Recorded data >>
(* ===== verification/ExecCoordinator.v ===== *)
(** * The execution coordinator: [provider/exec/coordinator/coordinator.go]

    Every method of the coordinator as a program over the ports.  The optional
    ports of a coordinator are flags; a nil receiver is a coordinator without
    any port.  [c.clock.Now().UTC()] is one clock call; a [(value, error)]
    result is an [outcome]. *)

From S2P Require Import Prelude Program ExecModel ExecState ExecPorts.
From stdpp Require Import base gmap strings list fin_maps relations.
From Stdlib Require Import ZArith Lia.

Local Open Scope Z_scope.
Local Open Scope program_scope.

Definition cancellationPersistenceTimeout : Z := 5 * Second.

Inductive CancellationStatus :=
  | CancellationPending | CancellationConfirmed | CancellationStatusOther (raw : string).

Record CancellationResult := mkCancellationResult {
  cr_Reservation : CancellationReservation;
  cr_Status : CancellationStatus;
}.

(** Which ports are present. *)
Record Coordinator := mkCoordinator {
  c_repository : bool;
  c_executor : bool;
  c_observer : bool;
  c_canceler : bool;
  c_cleaner : bool;
  c_resultSink : bool;
  c_clock : bool;
}.

(** ** Zero values *)

Definition zeroIntent : CancellationIntent :=
  mkCancellationIntent "" "" "" 0 0 "" "" 0 "" "" (CancellationReasonOther "").

#[export] Instance zero_Record : Zero ExecutionRecord := zeroRecord.
#[export] Instance zero_Intent : Zero CancellationIntent := zeroIntent.
#[export] Instance zero_Cancellation : Zero CancellationReservation :=
  mkCancellationReservation zeroIntent 0 false.
#[export] Instance zero_ExecResult : Zero Result :=
  mkResult "" "" 0 "" (ResultStatusOther "") None "" "" "" 0 0 0 None.
#[export] Instance zero_CancellationResult : Zero CancellationResult :=
  mkCancellationResult zero (CancellationStatusOther "").

(** ** Construction *)

Definition newWithRuntime (repo executor observer canceler cleaner resultSink clock : bool)
    : result Coordinator :=
  if decide (repo = false ∨ executor = false ∨ clock = false)
  then Err [ExecErrInvalidCoordinator : sentinel]
  else Ok (mkCoordinator repo executor observer canceler cleaner resultSink clock).

Definition NewWithRuntime (repo executor observer canceler cleaner clock : bool) : result Coordinator :=
  newWithRuntime repo executor observer canceler cleaner false clock.
Definition NewWithObserver (repo executor observer clock canceler : bool) : result Coordinator :=
  NewWithRuntime repo executor observer canceler false clock.
Definition New (repo executor clock canceler : bool) : result Coordinator :=
  NewWithRuntime repo executor false canceler false clock.
Definition NewWithRuntimeAndResultObserver (repo executor observer canceler cleaner resultSink clock : bool)
    : result Coordinator :=
  newWithRuntime repo executor observer canceler cleaner resultSink clock.

(** ** Contexts *)

(** [repository.ContextError] *)
Definition ContextError (ctx : Context) : prog (option goerr) :=
  match ctx with CtxNil => Ret (Some [Canceled : sentinel]) | _ => call (ECtxErr ctx) end.

Definition with_context {A} `{!Zero A} (ctx : Context) (k : prog (outcome A)) : prog (outcome A) :=
  err ← ContextError ctx; match err with Some e => fail e | None => k end.

Definition nonNilContext (ctx : Context) : Context :=
  match ctx with CtxNil => CtxBackground | _ => ctx end.

(** The guard every method starts with. *)
Definition usable {A} `{!Zero A} (present : bool) (k : prog (outcome A)) : prog (outcome A) :=
  if present then k else fail [ExecErrInvalidCoordinator : sentinel].

Section coordinator.
Context (c : Coordinator).

Definition observeResult (ctx : Context) (result : Result) : prog (Prelude.result unit) :=
  if c_resultSink c then call (EObserveResult ctx result) else Ret (Ok ()).

(** ** Start *)

Definition attachment_of (request : Request) (d : Dispatch) : ExecutionAttachment :=
  mkExecutionAttachment (rq_OperationID request) (rq_AttemptID request) (rq_SandboxID request)
    (rq_FencingToken request) (rq_ExpectedGeneration request) d.

Definition Start (ctx : Context) (request : Request) : prog (outcome ExecutionReservation) :=
  usable (c_repository c && c_executor c && c_clock c) (with_context ctx (
  now ← call ENow;
  Ret (Request_Validate request now) ;~
  '(reservation, err) ← call (EReserveExecutionAt ctx request now []);
  if decide (is_Some err ∨ xr_Replayed reservation = true) then Ret (reservation, err) else
  let operationContext := CtxWithDeadline ctx (rq_Deadline request) in
  err ← call (ECtxErr operationContext);
  match err with
  | Some e => Ret (reservation, Some e)
  | None =>
  started ← call (EStart operationContext (mkInvocation request now));
  match started with
  | Err e =>
      if errors_is e Canceled || errors_is e DeadlineExceeded
      then Ret (reservation, Some [ErrDispatchUnknown : sentinel])
      else Ret (reservation, Some e)
  | Ok reference =>
  attached ← call (EAttachExecution ctx (attachment_of request (mkDispatch reference now)));
  match attached with
  | Err e => Ret (reservation, Some ((ErrDispatchUnknown : sentinel) :: e))
  | Ok attached => done_with attached
  end end end)).

(** ** Queries *)

Definition coordinator_GetExecution (ctx : Context) (operationID : string) : prog (outcome ExecutionRecord) :=
  usable (c_repository c) (with_context ctx (pass (call (EGetExecution ctx operationID)))).

Definition coordinator_GetCancellation (ctx : Context) (operationID : string)
    : prog (outcome CancellationIntent) :=
  usable (c_repository c) (with_context ctx (pass (call (EGetCancellation ctx operationID)))).

Definition coordinator_GetCancellationReservation (ctx : Context) (operationID : string)
    : prog (outcome CancellationReservation) :=
  usable (c_repository c) (with_context ctx (pass (call (EGetCancellationReservation ctx operationID)))).

(** Retained output is due for cleanup. *)
Definition output_due (record : ExecutionRecord) (now : Time) : bool :=
  er_ResultExpired record
  || match er_Result record with
     | Some result => negb (bool_decide (Before now (r_RetainedUntil result)))
     | None => false
     end.

Definition GetResult (ctx : Context) (operationID : string) (now : Time) : prog (outcome Result) :=
  usable (c_repository c) (with_context ctx (
  record <~ call (EGetExecution ctx operationID);
  (if c_cleaner c && output_due record now then call (ECleanupResult ctx (er_Request record)) else Ret (Ok ())) ;~
  result <~ call (EGetResult ctx operationID now);
  observeResult ctx result ;~
  done_with result)).

(** ** Evidence *)

(** [if err := c.observeResult(ctx, result); err != nil { return result, err }; return result, nil] *)
Definition observed (ctx : Context) (result : Result) : prog (outcome Result) :=
  orelse (observeResult ctx result) (λ e, Ret (result, Some e)) (λ _, done_with result).

Definition StoreOutcome (ctx : Context) (operationID : string) (startedAt completedAt : Time)
    (o : ResultOutcome) : prog (outcome Result) :=
  usable (c_repository c) (with_context ctx (
  record <~ call (EGetExecution ctx operationID);
  match er_Result record with
  | Some result => observed ctx result
  | None =>
      let startedAt := if decide (IsZero startedAt) then er_ReservedAt record else startedAt in
      let completedAt := if decide (Before completedAt startedAt) then startedAt else completedAt in
      result <~ Ret (NewResult (er_Request record) startedAt completedAt o);
      call (EStoreResult ctx result) ;~
      observed ctx result
  end)).

Definition set_result (result : option Result) (r : ExecutionRecord) : ExecutionRecord :=
  mkExecutionRecord (er_Request r) (er_ReservedAt r) (er_Dispatch r) (er_Attached r) result
    (er_Terminal r) (er_ResultExpired r).
Definition set_terminal (t : option TerminalSummary) (r : ExecutionRecord) : ExecutionRecord :=
  mkExecutionRecord (er_Request r) (er_ReservedAt r) (er_Dispatch r) (er_Attached r) (er_Result r)
    t (er_ResultExpired r).

(** What follows a consistent receipt in [Reconcile]. *)
Definition settle (ctx : Context) (operationID : string) (observation : Observation)
    (record : ExecutionRecord) : prog (outcome ExecutionRecord) :=
  if ob_Running observation then done_with record else
  '(result, err) ← StoreOutcome ctx operationID (ob_StartedAt observation) (ob_CompletedAt observation)
                     (observation_outcome observation);
  match err with
  | Some e => Ret (record, Some e)
  | None =>
      let record := set_result (Some result) record in
      match NewTerminalSummary result with
      | Err e => Ret (record, Some e)
      | Ok terminal => done_with (set_terminal (Some terminal) record)
      end
  end.

Definition Reconcile (ctx : Context) (operationID : string) : prog (outcome ExecutionRecord) :=
  usable (c_repository c && c_clock c) (with_context ctx (
  record <~ call (EGetExecution ctx operationID);
  if decide (is_Some (er_Result record) ∨ er_ResultExpired record = true ∨ c_observer c = false)
  then done_with record else
  observation ← call (EObserve ctx (er_Request record));
  match observation with
  | Err e => Ret (record, Some e)
  | Ok observation =>
  if is_ok (Observation_Validate observation) then
    if er_Attached record then
      if decide (dp_ExecutionReference (er_Dispatch record) ≠ ob_ExecutionReference observation)
      then Ret (record, Some [ExecErrConflict : sentinel])
      else settle ctx operationID observation record
    else
      attached ← call (EAttachExecution ctx (attachment_of (er_Request record)
                         (mkDispatch (ob_ExecutionReference observation) (ob_StartedAt observation))));
      match attached with
      | Err e => Ret (record, Some e)
      | Ok attached => settle ctx operationID observation (xr_Execution attached)
      end
  else Ret (record, Some [ErrInvalidObservation : sentinel])
  end)).

(** ** Recovery *)

Definition unknown_outcome : ResultOutcome :=
  mkResultOutcome ResultOutcomeUnknown None "" "" ""
    (Some (mkResultError "SANDBOX_EXEC_OUTCOME_UNKNOWN" "execution outcome requires reconciliation" true
             ErrorOutcomeUnknown)).

(** One unfinished record: what is appended to the results, or the error to return. *)
Definition recover_pending (ctx : Context) (record : ExecutionRecord) : prog (result ExecutionRecord) :=
  '(reconciled, err) ← Reconcile ctx (rq_OperationID (er_Request record));
  match err with
  | None => Ret (Ok reconciled)
  | Some e =>
      if errors_is e ErrExecutionNotFound then
        now ← call ENow;
        '(result, err) ← StoreOutcome ctx (rq_OperationID (er_Request record)) (er_ReservedAt record) now
                           unknown_outcome;
        match err with
        | Some e => Ret (Err e)
        | None => Ret (Ok (set_result (Some result) record))
        end
      else Ret (Err e)
  end.

(** One record with retained evidence. *)
Definition recover_retained (ctx : Context) (record : ExecutionRecord) (result : Result)
    : prog (Prelude.result unit) :=
  observedErr ← observeResult ctx result;
  match observedErr with
  | Err e => Ret (Err e)
  | Ok _ =>
      now ← call ENow;
      if decide (¬ Before now (r_RetainedUntil result)) then
        now ← call ENow;
        '(_, err) ← GetResult ctx (rq_OperationID (er_Request record)) now;
        match err with
        | Some e => if errors_is e ErrExpired then Ret (Ok ()) else Ret (Err e)
        | None => Ret (Ok ())
        end
      else Ret (Ok ())
  end.

Fixpoint recover_all (ctx : Context) (records results : list ExecutionRecord)
    : prog (outcome (list ExecutionRecord)) :=
  match records with
  | [] => done_with results
  | record :: records =>
      if er_ResultExpired record then
        orelse (if c_cleaner c then call (ECleanupResult ctx (er_Request record)) else Ret (Ok ()))
          (λ e, Ret (results, Some e)) (λ _, recover_all ctx records results)
      else
      match er_Result record with
      | Some result =>
          orelse (recover_retained ctx record result)
            (λ e, Ret (results, Some e)) (λ _, recover_all ctx records results)
      | None =>
          orelse (recover_pending ctx record)
            (λ e, Ret (results, Some e)) (λ reconciled, recover_all ctx records (results ++ [reconciled]))
      end
  end.

Definition Recover (ctx : Context) : prog (outcome (list ExecutionRecord)) :=
  usable (c_repository c) (
  records <~ call (EListExecutions ctx);
  recover_all ctx records []).

(** ** Cancellation *)

(** The external cancellation of an attached target and its evidence. *)
Definition cancel_target (ctx : Context) (intent : CancellationIntent) (target : ExecutionRecord)
    (pending : CancellationResult) : prog (outcome CancellationResult) :=
  let cancelContext := CtxWithDeadline ctx (ci_Deadline intent) in
  err ← call (ECtxErr cancelContext);
  match err with
  | Some e => Ret (pending, Some e)
  | None =>
  orelse (call (ECancel cancelContext (attachment_of (er_Request target) (er_Dispatch target))))
    (λ e, Ret (pending, Some e)) (λ _,
  now ← call ENow;
  let now := if decide (Before now (dp_AcceptedAt (er_Dispatch target)))
             then dp_AcceptedAt (er_Dispatch target) else now in
  match NewResult (er_Request target) (dp_AcceptedAt (er_Dispatch target)) now
          (mkResultOutcome ResultCancelled None "" "" "" None) with
  | Err e => Ret (pending, Some e)
  | Ok retained =>
      let writeCtx := CtxWithTimeout (CtxWithoutCancel (nonNilContext ctx)) cancellationPersistenceTimeout in
      orelse (call (EStoreResult writeCtx retained)) (λ e, Ret (pending, Some e)) (λ _,
      orelse (observeResult writeCtx retained) (λ e, Ret (pending, Some e)) (λ _,
      done_with (mkCancellationResult (cr_Reservation pending) CancellationConfirmed)))
  end)
  end.

Definition Cancel (ctx : Context) (intent : CancellationIntent) : prog (outcome CancellationResult) :=
  usable (c_repository c && c_clock c) (with_context ctx (
  now ← call ENow;
  reservation <~ call (EReserveCancellationAt ctx intent now);
  let intent := if xc_Replayed reservation then xc_Intent reservation else intent in
  let pending := mkCancellationResult reservation CancellationPending in
  orelse (call (EGetExecution ctx (ci_TargetOperationID intent))) (λ e, Ret (pending, Some e)) (λ target,
  if xc_Replayed reservation then
    done_with (mkCancellationResult reservation
      (match er_Terminal target with
       | Some t => if decide (ts_Status t = ResultCancelled) then CancellationConfirmed else CancellationPending
       | None => CancellationPending
       end))
  else if er_Attached target && c_canceler c then cancel_target ctx intent target pending
  else done_with pending))).

End coordinator.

Task prompt >>
From the entries above, extract only the lines running from the one containing "0 0 0 None." through the one containing "NewWithRuntime repo executor observer canceler false", inclusive.

Solution for this exercise >>
  mkResult "" "" 0 "" (ResultStatusOther "") None "" "" "" 0 0 0 None.
#[export] Instance zero_CancellationResult : Zero CancellationResult :=
  mkCancellationResult zero (CancellationStatusOther "").

(** ** Construction *)

Definition newWithRuntime (repo executor observer canceler cleaner resultSink clock : bool)
    : result Coordinator :=
  if decide (repo = false ∨ executor = false ∨ clock = false)
  then Err [ExecErrInvalidCoordinator : sentinel]
  else Ok (mkCoordinator repo executor observer canceler cleaner resultSink clock).

Definition NewWithRuntime (repo executor observer canceler cleaner clock : bool) : result Coordinator :=
  newWithRuntime repo executor observer canceler cleaner false clock.
Definition NewWithObserver (repo executor observer clock canceler : bool) : result Coordinator :=
  NewWithRuntime repo executor observer canceler false clock.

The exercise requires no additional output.